We know that human brains use patterns (or schemata) to figure out the world and decide what to do. This kind of cognitive activity takes place very quickly, which means we can react quickly to the world around us, as long as the pattern holds.
Here’s a pattern (or schema) that your brain may know: to put a card in a slot, use the narrow edge. If the card has a clipped corner, use that edge. Some examples:
This pattern is easy for your brain because of the physical cues—also known as affordance. The narrow edge + clipped corner say: “This side goes in.”
A pattern that’s harder for your brain to learn is the magnetic-stripe bank card. You have to think about which way the stripe goes. And it seems harder when you’re in a hurry, or when you feel less safe. Have you used an outdoor bank machine at night, with people hanging around?

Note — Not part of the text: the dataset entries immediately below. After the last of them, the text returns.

(** * keenetic-routes: router session protocol and route synchronization

    A shallow embedding of the Go packages [routes] and [keenetic] of
    vladpi/keenetic-routes, together with models of the few functions of
    Go's standard library they call ([strings], [strconv], [net], the
    digests, [unicode/utf8] and the encoder of [encoding/json]), and the
    properties of the specification proved (or refuted) about them.

    Conventions.  A Go [string] is a Rocq [string] (a sequence of bytes);
    a Go [int] and a byte are [Z]; a slice is a [list], the nil slice and the
    empty slice both being [[]]; a Go map is a [gmap]; a function returning
    [(T, error)] returns a [Result T]. *)

From Stdlib Require Import ZArith String Ascii List Bool Lia.
From stdpp Require Import gmap strings list sorting.

Local Open Scope Z_scope.

(** ** Errors *)

Inductive Result (E A : Type) : Type :=
| Ok (a : A)
| Err (e : E).
Arguments Ok {E A} a.
Arguments Err {E A} e.

Definition isOk {E A} (r : Result E A) : bool :=
  match r with Ok _ => true | Err _ => false end.

(** ** Bytes and characters *)

Definition byteOf (c : ascii) : Z := Z.of_N (N_of_ascii c).
Definition charOf (b : Z) : ascii := ascii_of_N (Z.to_N (b mod 256)).

Definition isDigit (c : ascii) : bool :=
  (48 <=? byteOf c) && (byteOf c <=? 57).

Definition digitVal (c : ascii) : Z := byteOf c - 48.

Definition strLen (s : string) : Z := Z.of_nat (String.length s).

Definition isEmpty (s : string) : bool :=
  match s with EmptyString => true | String _ _ => false end.

(** ** Slices *)

(** Cuts a list in pieces of [n] elements, the last one maybe shorter;
    [fuel] bounds their number. *)
Fixpoint chunks {A} (fuel : nat) (n : nat) (l : list A) : list (list A) :=
  match fuel with
  | O => []
  | S fuel' =>
      match l with
      | [] => []
      | _ => take n l :: chunks fuel' n (drop n l)
      end
  end.

(** ** Package strings *)

Module Strings.

(** [strings.HasPrefix]. *)
Fixpoint HasPrefix (s prefix : string) : bool :=
  match prefix, s with
  | EmptyString, _ => true
  | String p prefix', String c s' => Ascii.eqb p c && HasPrefix s' prefix'
  | String _ _, EmptyString => false
  end.

(** [strings.Contains]. *)
Fixpoint Contains (s substr : string) : bool :=
  HasPrefix s substr ||
  match s with
  | EmptyString => false
  | String _ s' => Contains s' substr
  end.

(** The six ASCII space characters of [unicode.IsSpace]:
    '\t', '\n', '\v', '\f', '\r', ' '. *)
Definition asciiSpace (c : ascii) : bool :=
  let b := byteOf c in ((9 <=? b) && (b <=? 13)) || (b =? 32).

(** The two-byte UTF-8 encodings of white space: U+0085 and U+00A0. *)
Definition space2 (c1 c2 : ascii) : bool :=
  (byteOf c1 =? 194) && ((byteOf c2 =? 133) || (byteOf c2 =? 160)).

(** The three-byte UTF-8 encodings of white space: U+1680, U+2000..U+200A,
    U+2028, U+2029, U+202F, U+205F and U+3000. *)
Definition space3 (c1 c2 c3 : ascii) : bool :=
  let b1 := byteOf c1 in
  let b2 := byteOf c2 in
  let b3 := byteOf c3 in
  ((b1 =? 225) && (b2 =? 154) && (b3 =? 128))
  || ((b1 =? 226) && (b2 =? 128)
      && (((128 <=? b3) && (b3 <=? 138)) || (b3 =? 168) || (b3 =? 169) || (b3 =? 175)))
  || ((b1 =? 226) && (b2 =? 129) && (b3 =? 159))
  || ((b1 =? 227) && (b2 =? 128) && (b3 =? 128)).

(** The loop of [strings.TrimLeftFunc]: drops the leading runes of one, two
    or three bytes that [p1], [p2] and [p3] recognise. *)
Fixpoint trimRunes (p1 : ascii -> bool) (p2 : ascii -> ascii -> bool)
    (p3 : ascii -> ascii -> ascii -> bool) (l : list ascii) : list ascii :=
  match l with
  | c1 :: r1 =>
      if p1 c1 then trimRunes p1 p2 p3 r1 else
      match r1 with
      | c2 :: r2 =>
          if p2 c1 c2 then trimRunes p1 p2 p3 r2 else
          match r2 with
          | c3 :: r3 => if p3 c1 c2 c3 then trimRunes p1 p2 p3 r3 else l
          | [] => l
          end
      | [] => l
      end
  | [] => l
  end.

(** [strings.TrimLeftFunc(s, unicode.IsSpace)] on the bytes of [s]: a
    leading white-space rune is a leading occurrence of its encoding. *)
Definition trimLeftSpace : list ascii -> list ascii :=
  trimRunes asciiSpace space2 space3.

(** [strings.TrimRightFunc(s, unicode.IsSpace)], on the reversed bytes: the
    last rune is white space when the string ends with its encoding. *)
Definition trimRightSpaceRev : list ascii -> list ascii :=
  trimRunes asciiSpace (fun c1 c2 => space2 c2 c1) (fun c1 c2 c3 => space3 c3 c2 c1).

Definition trimRightSpace (l : list ascii) : list ascii :=
  rev (trimRightSpaceRev (rev l)).

(** [strings.TrimSpace]. *)
Definition TrimSpace (s : string) : string :=
  string_of_list_ascii (trimRightSpace (trimLeftSpace (list_ascii_of_string s))).

(** [strings.ToLower], on ASCII letters.  Bytes from 128 up are kept: the
    callers only compare the result with ASCII words none of whose letters
    is the lower case of a letter outside ASCII. *)
Definition lowerByte (c : ascii) : ascii :=
  let b := byteOf c in
  if (65 <=? b) && (b <=? 90) then charOf (b + 32) else c.

Fixpoint ToLower (s : string) : string :=
  match s with
  | EmptyString => EmptyString
  | String c s' => String (lowerByte c) (ToLower s')
  end.

Fixpoint trimLeftByte (c : ascii) (l : list ascii) : list ascii :=
  match l with
  | x :: r => if Ascii.eqb x c then trimLeftByte c r else l
  | [] => []
  end.

(** [strings.Trim(s, cutset)] for a cutset of one ASCII character. *)
Definition Trim1 (s : string) (c : ascii) : string :=
  string_of_list_ascii
    (rev (trimLeftByte c (rev (trimLeftByte c (list_ascii_of_string s))))).

End Strings.

(** ** Package strconv *)

Module Strconv.

Definition digitChar (d : Z) : ascii := charOf (48 + d).

Fixpoint uitoaAux (fuel : nat) (n : Z) (acc : string) : string :=
  let acc' := String (digitChar (n mod 10)) acc in
  match fuel with
  | O => acc'
  | S fuel' => if n <? 10 then acc' else uitoaAux fuel' (n / 10) acc'
  end.

(** The decimal digits of a number that is not negative. *)
Definition Uitoa (n : Z) : string :=
  uitoaAux (Z.to_nat (Z.log2 n)) n EmptyString.

(** [strconv.Itoa], and the verb [%d] of [fmt]. *)
Definition Itoa (n : Z) : string :=
  if n <? 0 then String "-"%char (Uitoa (- n)) else Uitoa n.

Fixpoint digits (s : string) (acc : Z) : option Z :=
  match s with
  | EmptyString => Some acc
  | String c s' => if isDigit c then digits s' (acc * 10 + digitVal c) else None
  end.

Definition minInt : Z := - 2 ^ 63.
Definition maxInt : Z := 2 ^ 63 - 1.

(** [strconv.Atoi] on a 64-bit platform: an optional sign and decimal
    digits, the value within the range of [int]; anything else is an
    error. *)
Definition Atoi (s : string) : option Z :=
  let '(neg, body) :=
    match s with
    | String "-"%char r => (true, r)
    | String "+"%char r => (false, r)
    | _ => (false, s)
    end in
  if isEmpty body then None else
  match digits body 0 with
  | None => None
  | Some n =>
      let v := if neg then - n else n in
      if (minInt <=? v) && (v <=? maxInt) then Some v else None
  end.

End Strconv.

(** ** Package net (and net/netip) *)

Module Net.

(** [net.IP] and [net.IPMask] are byte slices; nil is [[]]. *)
Definition IP := list Z.
Definition IPMask := list Z.

Definition IPv4len : nat := 4.
Definition IPv6len : nat := 16.

(** [netip.Addr]: an IPv4 address, or an IPv6 address with its zone. *)
Inductive Addr : Type :=
| Addr4 (a b c d : Z)
| Addr6 (bytes : list Z) (zone : string).

(** The loop of [netip.parseIPv4Fields]: [first] says that the index is 0,
    [prev] is the byte before the current one, [fields] the octets stored
    so far. *)
Fixpoint parseIPv4Loop (s : string) (first : bool) (prev : ascii)
    (fields : list Z) (val : Z) (pos digLen : nat) : option (list Z) :=
  match s with
  | EmptyString =>
      if (pos <? 3)%nat then None else Some (fields ++ [val])
  | String c rest =>
      if isDigit c then
        if (digLen =? 1)%nat && (val =? 0) then None
        else
          let val' := val * 10 + digitVal c in
          if 255 <? val' then None
          else parseIPv4Loop rest false c fields val' pos (S digLen)
      else if Ascii.eqb c "."%char then
        if first || isEmpty rest || Ascii.eqb prev "."%char then None
        else if (pos =? 3)%nat then None
        else parseIPv4Loop rest false c (fields ++ [val]) 0 (S pos) O
      else None
  end.

Definition parseIPv4Fields (s : string) : option (list Z) :=
  parseIPv4Loop s true "000"%char [] 0 O O.

(** [netip.parseIPv4]. *)
Definition parseIPv4 (s : string) : option Addr :=
  match parseIPv4Fields s with
  | Some [a; b; c; d] => Some (Addr4 a b c d)
  | _ => None
  end.

Definition hexVal (c : ascii) : option Z :=
  let b := byteOf c in
  if (48 <=? b) && (b <=? 57) then Some (b - 48)
  else if (97 <=? b) && (b <=? 102) then Some (b - 97 + 10)
  else if (65 <=? b) && (b <=? 70) then Some (b - 65 + 10)
  else None.

(** The inner loop of [netip.parseIPv6]: the hex digits of one group.
    Gives the number of digits, the value and the rest of the string. *)
Fixpoint hexGroup (s : string) (off : nat) (acc : Z) : option (nat * Z * string) :=
  match s with
  | EmptyString => Some (off, acc, s)
  | String c rest =>
      match hexVal c with
      | None => Some (off, acc, s)
      | Some v =>
          let acc' := (Z.shiftl acc 4 + v) mod 2 ^ 32 in
          if (3 <? off)%nat then None
          else if 65535 <? acc' then None
          else hexGroup rest (S off) acc'
      end
  end.

(** Writes [vals] into [ip] from index [i] on. *)
Fixpoint setBytes (ip : list Z) (i : nat) (vals : list Z) : list Z :=
  match vals with
  | [] => ip
  | v :: vals' => setBytes (<[i := v]> ip) (S i) vals'
  end.

(** The main loop of [netip.parseIPv6], [for i < 16].  Every turn adds at
    least 2 to [i], so 8 turns are enough; [fuel] counts them.  Gives the
    rest of the string, [i], the bytes and the position of the
    ellipsis ([-1] when there is none). *)
Fixpoint parseIPv6Loop (fuel : nat) (s : string) (i : nat) (ip : list Z)
    (ellipsis : Z) : option (string * nat * list Z * Z) :=
  if (16 <=? i)%nat then Some (s, i, ip, ellipsis) else
  match fuel with
  | O => None
  | S fuel' =>
      match hexGroup s O 0 with
      | None => None
      | Some (off, acc, rest) =>
          if (off =? 0)%nat then None else
          match rest with
          | EmptyString =>
              Some (EmptyString, (i + 2)%nat,
                    setBytes ip i [Z.shiftr acc 8; Z.land acc 255], ellipsis)
          | String c rest1 =>
              if Ascii.eqb c "."%char then
                if (ellipsis <? 0) && negb (i =? 12)%nat then None
                else if (16 <? i + 4)%nat then None
                else
                  match parseIPv4Fields s with
                  | None => None
                  | Some fields =>
                      Some (EmptyString, (i + 4)%nat, setBytes ip i fields, ellipsis)
                  end
              else
                let ip' := setBytes ip i [Z.shiftr acc 8; Z.land acc 255] in
                let i' := (i + 2)%nat in
                if negb (Ascii.eqb c ":"%char) then None
                else
                  match rest1 with
                  | EmptyString => None
                  | String c2 rest2 =>
                      if Ascii.eqb c2 ":"%char then
                        if 0 <=? ellipsis then None
                        else if isEmpty rest2
                             then Some (EmptyString, i', ip', Z.of_nat i')
                             else parseIPv6Loop fuel' rest2 i' ip' (Z.of_nat i')
                      else parseIPv6Loop fuel' rest1 i' ip' ellipsis
                  end
          end
      end
  end.

(** Splits [s] at the first [c]: [None] when [c] does not occur. *)
Fixpoint cut (c : ascii) (s : string) : option (string * string) :=
  match s with
  | EmptyString => None
  | String x s' =>
      if Ascii.eqb x c then Some (EmptyString, s')
      else match cut c s' with
           | Some (l, r) => Some (String x l, r)
           | None => None
           end
  end.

Vancouver transit tickets are awful because they don’t follow the card-in-the-slot pattern correctly. As a passenger on the SkyTrain (overhead subway line), you must punch your ticket at the station entrance. The machines are placed so you must turn your back on the drug dealers and their customers who hang out in the subway. As with bank cards, these transit tickets fit four ways, but only one will punch the ticket, and it’s not the edge with the clipped corner. There’s a yellow arrow to assist, but while the arrow is clearly visible in daylight, it’s almost invisible in the yellow-tinged fluorescent lighting of most SkyTrain stations. Also, the yellow arrow must be face down, which is counterintuitive because then you cannot see it. In the photo (above, right), can you find the arrow on the ticket?
Did the designers consider how their ticket machines or bank cards would make passengers feel? Designing for emotion seems to have legs, these days, but it’s not a new idea.
Doing better. I wonder whether the designers of these systems (transit tickets, bank cards) considered all possible options. It’s a Five Sketches™ mantra: You get a better design when you first saturate the design space. This can include doing a competitor analysis to seek out other ideas. And there are other models for transit tickets. I’ve seen Paris subway tickets with the magnetic stripe in the middle, so passengers could insert the ticket face up or face down, frontwards or backwards. The more recent tag-on/tag-off technology used from London, UK, to Perth, WA, avoids the insert-your-card problem—though the overall experience may be worse, since failure to tag off means paying the highest possible fare.
As for bank cards, IBM’s designers must have modelled bank cards on credit cards, which had the magnetic stripe toward the top instead of in the middle. This doubles the customer’s chances of inserting the card incorrectly. An obvious question to have asked at the design stage: can we design a bank machine to read the card regardless of how it’s inserted?